(* ===== verification/NodeManagerProofs.v ===== *)
(** * NodeManagerProofs: the registry is the set of the registered nodes

    The abstract registry is the list of the nodes that are registered.  The two maps
    of [NodeManager] hold exactly these nodes, under their own identities, through
    every sequence of [Modify]s, whatever threads they come from. *)

From S2P Require Import PeerText Prelude Types NodeManager.

Section refinement.
Context `{EPO : EndPointOrder}.
Context (node_id : NodePtr -> NodeId).

(** ** The abstract registry *)
Definition same_id (a b : NodePtr) : bool := nodeid_eqb (node_id a) (node_id b).

Inductive Change : Set := Add (n : NodePtr) | Remove (n : NodePtr).

Definition spec_change (c : Change) (R : list NodePtr) : Z * list NodePtr :=
  match c with
  | Add n => if existsb (same_id n) R then (0, R) else (1, n :: R)
  | Remove n => if bool_decide (n ∈ R) then (1, filter (fun m => m <> n) R) else (0, R)
  end.
Definition spec_get (group : GroupId) (peer : PeerId) (R : list NodePtr) : option NodePtr :=
  find (fun n => nodeid_eqb (node_id n) (mkNodeId group peer)) R.

(** Nobody is registered twice, nor two nodes under one identity. *)
Definition distinct_ids (R : list NodePtr) : Prop :=
  NoDup R /\ forall a b, a ∈ R -> b ∈ R -> node_id a ≡ node_id b -> a = b.

(** ** The refinement relation *)
Definition keyed (R : list NodePtr) : list (NodeId * NodePtr) := map (fun n => (node_id n, n)) R.
Definition grouped (R : list NodePtr) : list (GroupId * NodePtr) := map (fun n => ((node_id n).(group_id), n)) R.

Definition represents (m : Maps) (R : list NodePtr) : Prop :=
  distinct_ids R /\ m.(node_map) ≡ₚ keyed R /\ m.(group_map) ≡ₚ grouped R.

Definition run_change (c : Change) : M Maps Event Z :=
  match c with Add n => _add_node node_id n | Remove n => _remove_node node_id n end.

Lemma elem_of_keyed R id n : (id, n) ∈ keyed R <-> n ∈ R /\ id = node_id n.
Proof. unfold keyed. rewrite list_elem_of_fmap. split; [intros (x & [= -> ->] & Hx); done|intros [Hn ->]; by exists n]. Qed.

Lemma find_node_in m id n : find_node m id = Some n -> exists id', (id', n) ∈ m /\ id' ≡ id.
Proof.
  induction m as [|[id' n'] m IH]; cbn; [done|]. destruct (nodeid_eqb id' id) eqn:He.
  - intros [= ->]. exists id'. split; [left|by apply nodeid_eqb_true].
  - intros (id'' & Hin & Hq)%IH. exists id''. split; [by right|done].
Qed.
Lemma find_node_none m id : find_node m id = None -> forall id' n, (id', n) ∈ m -> id' ≢ id.
Proof.
  induction m as [|[id0 n0] m IH]; cbn; intros Hf id' n Hin; [by apply not_elem_of_nil in Hin|].
  destruct (nodeid_eqb id0 id) eqn:He; [done|]. apply elem_of_cons in Hin as [[= -> ->]|Hin]; [by apply nodeid_eqb_false|].
  by eapply IH.
Qed.

(** Looking a node up in the map is looking it up among the registered ones. *)
Lemma represents_find m R id n : represents m R ->
  find_node m.(node_map) id = Some n <-> n ∈ R /\ node_id n ≡ id.
Proof.
  intros ([_ Hid] & Hn & _). split.
  - intros (id' & Hin & Hq)%find_node_in. rewrite Hn in Hin. by apply elem_of_keyed in Hin as [Hin ->].
  - intros [Hin Hq]. destruct (find_node m.(node_map) id) as [n'|] eqn:Hf.
    + apply find_node_in in Hf as (id' & Hin' & Hq'). rewrite Hn in Hin'. apply elem_of_keyed in Hin' as [Hin' ->].
      f_equal. apply Hid; [done..|]. by rewrite Hq', Hq.
    + exfalso. eapply find_node_none; [exact Hf| |exact Hq]. rewrite Hn. by apply elem_of_keyed.
Qed.
Lemma represents_find_none m R id : represents m R ->
  find_node m.(node_map) id = None <-> forall n, n ∈ R -> node_id n ≢ id.
Proof.
  intros Hr. split.
  - intros Hf n Hin Hq. assert (find_node m.(node_map) id = Some n) as H by (by apply (represents_find m R)). congruence.
  - intros Hno. destruct (find_node m.(node_map) id) as [n|] eqn:Hf; [|done].
    apply (represents_find m R) in Hf as [Hin Hq]; [|done]. by destruct (Hno n Hin).
Qed.

Lemma existsb_same_id n R : existsb (same_id n) R = true <-> exists r, r ∈ R /\ node_id n ≡ node_id r.
Proof. rewrite existsb_exists. split; intros (r & Hr & Hs); exists r; rewrite list_elem_of_In in *; done. Qed.

Lemma filter_not_self (n : NodePtr) (R : list NodePtr) : n ∉ R -> filter (fun m => m <> n) R = R.
Proof.
  induction R as [|r R IH]; intros Hn; [done|]. apply not_elem_of_cons in Hn as [Hr Hn].
  rewrite filter_cons_True by congruence. by rewrite IH.
Qed.
Lemma filter_ne_perm (n : NodePtr) (R : list NodePtr) : NoDup R -> n ∈ R -> R ≡ₚ n :: filter (fun m => m <> n) R.
Proof.
  induction 1 as [|r R Hr Hnd IH]; intros Hin; [by apply not_elem_of_nil in Hin|]. rewrite filter_cons.
  apply elem_of_cons in Hin as [->|Hin].
  - destruct (decide (r <> r)); [done|]. f_equiv. by rewrite (filter_not_self r R).
  - destruct (decide (r <> n)) as [|Hrn]; [|by apply dec_stable in Hrn as ->]. rewrite IH at 1 by done. apply Permutation_swap.
Qed.

(** The two functions, run. *)
Lemma add_node_run n m : _add_node node_id n m =
  match find_node m.(node_map) (node_id n) with
  | Some _ => (0, m, [])
  | None => (1, mkMaps (insert_upper (fun a b => nodeid_ltb a.1 b.1) (node_id n, n) m.(node_map))
                       (insert_upper (fun a b => group_ltb a.1 b.1) ((node_id n).(group_id), n) m.(group_map)), [])
  end.
Proof. unfold _add_node. rewrite get_bind. by destruct (find_node _ _). Qed.
Lemma remove_node_run n m : _remove_node node_id n m =
  match find_node m.(node_map) (node_id n) with
  | Some n' =>
      if negb (bool_decide (n' = n)) then (0, m, [])
      else
        let nm := default m.(node_map) (erase_first (fun e => nodeid_eqb e.1 (node_id n)) m.(node_map)) in
        match erase_first (fun e => bool_decide (e.1 = (node_id n).(group_id)) && bool_decide (e.2 = n)) m.(group_map) with
        | Some gm => (1, mkMaps nm gm, [])
        | None => (0, mkMaps nm m.(group_map), [CheckFailed])
        end
  | None => (0, m, [])
  end.
Proof.
  unfold _remove_node. rewrite get_bind. destruct (find_node _ _); [|done]. case_match; [done|].
  rewrite modify_bind. by destruct (erase_first _ (group_map m)).
Qed.

Lemma add_represents n m R : represents m R ->
  exists m', run_change (Add n) m = ((spec_change (Add n) R).1, m', []) /\ represents m' (spec_change (Add n) R).2.
Proof.
  intros Hr. unfold run_change, spec_change. rewrite add_node_run. destruct (find_node m.(node_map) (node_id n)) as [r|] eqn:Hf.
  - apply (represents_find m R) in Hf as [Hin Hq]; [|done]. assert (existsb (same_id n) R = true) as -> by (apply existsb_same_id; by exists r).
    by exists m.
  - pose proof (proj1 (represents_find_none m R _ Hr) Hf) as Hno.
    assert (existsb (same_id n) R = false) as He.
    { apply not_true_iff_false. intros (r & Hin & Hq)%existsb_same_id. by apply (Hno r). }
    rewrite He. eexists. split; [reflexivity|]. destruct Hr as ([Hnd Hid] & Hn & Hg). cbn.
    split_and!; cbn; rewrite ?insert_upper_perm, ?Hn, ?Hg; [|done..]. split.
    + constructor; [|done]. intros Hin. by apply (Hno n).
    + intros a b [->|Ha]%elem_of_cons [->|Hb]%elem_of_cons Hq; [done|by destruct (Hno b)|by destruct (Hno a)|by apply Hid].
Qed.

Lemma remove_represents n m R : represents m R ->
  exists m', run_change (Remove n) m = ((spec_change (Remove n) R).1, m', []) /\ represents m' (spec_change (Remove n) R).2.
Proof.
  intros Hr. unfold run_change, spec_change. rewrite remove_node_run. case_bool_decide as Hin.
  2:{ exists m. split; [|done]. destruct (find_node m.(node_map) (node_id n)) as [r|] eqn:Hf; [|done].
      rewrite bool_decide_eq_false_2; [done|]. intros ->. by apply (represents_find m R) in Hf as [? _]. }
  rewrite (proj2 (represents_find m R _ n Hr)) by done. rewrite bool_decide_eq_true_2 by done. cbn.
  destruct Hr as ([Hnd Hid] & Hn & Hg). pose proof (filter_ne_perm n R Hnd Hin) as Hperm.
  set (R' := filter (fun m => m <> n) R) in *.
  destruct (erase_first_is_Some (fun e => nodeid_eqb e.1 (node_id n)) (node_map m)) as [nm' Hnm].
  { exists (node_id n, n). rewrite Hn. split; [by apply elem_of_keyed|by apply nodeid_eqb_true]. }
  destruct (erase_first_is_Some (fun e => bool_decide (e.1 = group_id (node_id n)) && bool_decide (e.2 = n)) (group_map m)) as [gm' Hgm].
  { exists (group_id (node_id n), n). rewrite Hg. split; [by apply list_elem_of_fmap; exists n|].
    by rewrite !bool_decide_eq_true_2. }
  rewrite Hnm, Hgm. cbn. eexists. split; [reflexivity|].
  assert (R' ⊆ R) as Hsub by (intros x [_ Hx]%list_elem_of_filter; done).
  apply erase_first_perm in Hnm as ([id x] & Hx & Hnm). apply erase_first_perm in Hgm as ([g y] & Hy & Hgm). cbn in *.
  assert (x = n /\ id = node_id n) as [-> ->].
  { assert ((id, x) ∈ keyed R) as Hix by (rewrite <- Hn, Hnm; left). apply elem_of_keyed in Hix as [Hxin ->].
    apply nodeid_eqb_true in Hx. by rewrite (Hid x n Hxin Hin Hx). }
  apply andb_true_iff in Hy as [->%bool_decide_eq_true ->%bool_decide_eq_true].
  split_and!; cbn.
  - split; [by apply NoDup_filter|]. intros a b Ha Hb. apply Hid; by apply Hsub.
  - apply (Permutation_cons_inv (a := (node_id n, n))). rewrite <- Hnm, Hn. unfold keyed. by rewrite Hperm at 1.
  - apply (Permutation_cons_inv (a := (group_id (node_id n), n))). rewrite <- Hgm, Hg. unfold grouped. by rewrite Hperm at 1.
Qed.

Lemma change_represents c m R : represents m R ->
  exists m', run_change c m = ((spec_change c R).1, m', []) /\ represents m' (spec_change c R).2.
Proof. destruct c; [apply add_represents|apply remove_represents]. Qed.

(** ** Runs *)
Fixpoint run_changes (cs : list Change) : M Maps Event (list Z) :=
  match cs with
  | [] => mret []
  | c :: cs => a ← run_change c; l ← run_changes cs; mret (a :: l)
  end.
Fixpoint spec_changes (cs : list Change) (R : list NodePtr) : list Z * list NodePtr :=
  match cs with
  | [] => ([], R)
  | c :: cs => let '(a, R1) := spec_change c R in let '(l, R2) := spec_changes cs R1 in (a :: l, R2)
  end.

Lemma changes_represent cs m R : represents m R ->
  exists m', run_changes cs m = ((spec_changes cs R).1, m', []) /\ represents m' (spec_changes cs R).2.
Proof.
  revert m R. induction cs as [|c cs IH]; intros m R Hr; cbn; [by exists m|].
  destruct (change_represents c m R Hr) as (m1 & Hc & Hr1). destruct (spec_change c R) as [a R1].
  destruct (IH m1 R1 Hr1) as (m2 & Hcs & Hr2). destruct (spec_changes cs R1) as [l R2]. exists m2. split; [|done].
  eapply (bind_run _ _ _ _ _ [] _ _ []); [exact Hc|]. eapply (bind_run _ _ _ _ _ [] _ _ []); [exact Hcs|reflexivity].
Qed.

Lemma represents_equal_range m R g : represents m R ->
  equal_range m.(group_map) g ≡ₚ filter (fun n => (node_id n).(group_id) = g) R.
Proof.
  intros (_ & _ & Hg). unfold equal_range. rewrite Hg. clear. induction R as [|n R IH]; [done|].
  change (grouped (n :: R)) with (((node_id n).(group_id), n) :: grouped R).
  rewrite !filter_cons. cbn [fst]. case_decide; cbn; by rewrite IH.
Qed.

Lemma represents_get m R g p : represents m R ->
  find_node m.(node_map) (mkNodeId g p) = spec_get g p R.
Proof.
  intros Hr. unfold spec_get. destruct (find _ R) as [n|] eqn:Hf.
  - apply find_some in Hf as [Hin Hq]. apply (represents_find m R); [done|]. split; [by apply list_elem_of_In|done].
  - apply (represents_find_none m R _ Hr). intros n Hin Hq.
    pose proof (find_none _ _ Hf n ltac:(by apply list_elem_of_In)) as Hn. cbn in Hn. by apply nodeid_eqb_false in Hn.
Qed.

Lemma represents_pointers m R n : represents m R -> n ∈ map snd m.(node_map) <-> n ∈ R.
Proof.
  intros (_ & Hn & _). rewrite Hn. unfold keyed. rewrite map_map. cbn. by rewrite map_id.
Qed.
Lemma represents_group_pointers m R : represents m R -> map snd m.(group_map) ≡ₚ R.
Proof. intros (_ & _ & Hg). rewrite Hg. unfold grouped. rewrite map_map. cbn. by rewrite map_id. Qed.

Lemma modify_nodes_run (f : M Maps Event Z) mgr v maps :
  f mgr.(_nodes) = (v, maps, []) -> Modify f mgr = (v, mgr <| _nodes := maps |>, []).
Proof. unfold Modify. by intros ->. Qed.

(** C29: the two maps of the registry, through any sequence of additions and removals
    by any threads, are a set of nodes with distinct identities: every answer is the
    one that set gives (a node is added unless one of the same identity is there,
    removed only if it is itself there), [get] finds the node of an identity, the
    queries list exactly the nodes of a group and all nodes, each pointer kept without a
    reference is kept with one too, and the [CHECK] of [_remove_node] never fails. *)
Theorem registry_is_a_set_of_nodes cs mgr answers R :
  mgr.(_nodes) = state_of (run_changes cs Maps_default) -> spec_changes cs [] = (answers, R) ->
  value_of (run_changes cs Maps_default) = answers /\ events_of (run_changes cs Maps_default) = [] /\
  distinct_ids R /\
  (forall g p, get_node_by_id g p mgr = spec_get g p R) /\
  (forall g, get_nodes_by_group_id g mgr ≡ₚ filter (fun n => (node_id n).(group_id) = g) R) /\
  get_all_nodes mgr ≡ₚ R /\
  (forall n, n ∈ get_all_nodes mgr -> n ∈ map snd mgr.(_nodes).(node_map)) /\
  (forall n, value_of (add node_id n mgr) = server_exists (node_id n).(peer_id).(addr) mgr && negb (existsb (same_id n) R)) /\
  (forall n, value_of (remove node_id n mgr) = bool_decide (n ∈ R)).
Proof.
  intros Hm Hspec.
  destruct (changes_represent cs Maps_default []) as (m & Hrun & Hr).
  { split_and!; [|done..]. split; [constructor|]. by intros a b ?%not_elem_of_nil. }
  rewrite Hspec in Hrun, Hr. rewrite Hrun in Hm |- *. unfold state_of, value_of, events_of in Hm |- *.
  cbn [fst snd] in *. subst m. split_and!; try done.
  - apply Hr.
  - intros g p. by apply represents_get.
  - intros g. by apply represents_equal_range.
  - by apply represents_group_pointers.
  - intros n Hn. apply (represents_pointers _ R); [done|]. unfold get_all_nodes in Hn.
    by rewrite represents_group_pointers in Hn.
  - intros n. unfold add. rewrite get_bind. destruct (server_exists _ _); [|done]. cbn [negb andb].
    destruct (add_represents n _ R Hr) as (m' & Hadd & _).
    erewrite (bind_quiet (Modify (_add_node node_id n)));
      [|apply (modify_nodes_run _ mgr _ m'); exact Hadd].
    cbn. by destruct (existsb (same_id n) R).
  - intros n. unfold remove. destruct (remove_represents n _ R Hr) as (m' & Hrem & _).
    erewrite (bind_quiet (Modify (_remove_node node_id n))); [|apply (modify_nodes_run _ mgr _ m'); exact Hrem].
    cbn. by case_bool_decide.
Qed.
End refinement.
§ §
TASK STATEMENT. The lines above starting at the one that contains "by rewrite represents_group_pointers" and ending at the one that contains "[|apply (modify_nodes_run _ mgr _ m'); exact Hadd]." must be transcribed exactly, and no other lines may appear.

EXERCISE SOLUTION.
    by rewrite represents_group_pointers in Hn.
  - intros n. unfold add. rewrite get_bind. destruct (server_exists _ _); [|done]. cbn [negb andb].
    destruct (add_represents n _ R Hr) as (m' & Hadd & _).
    erewrite (bind_quiet (Modify (_add_node node_id n)));
      [|apply (modify_nodes_run _ mgr _ m'); exact Hadd].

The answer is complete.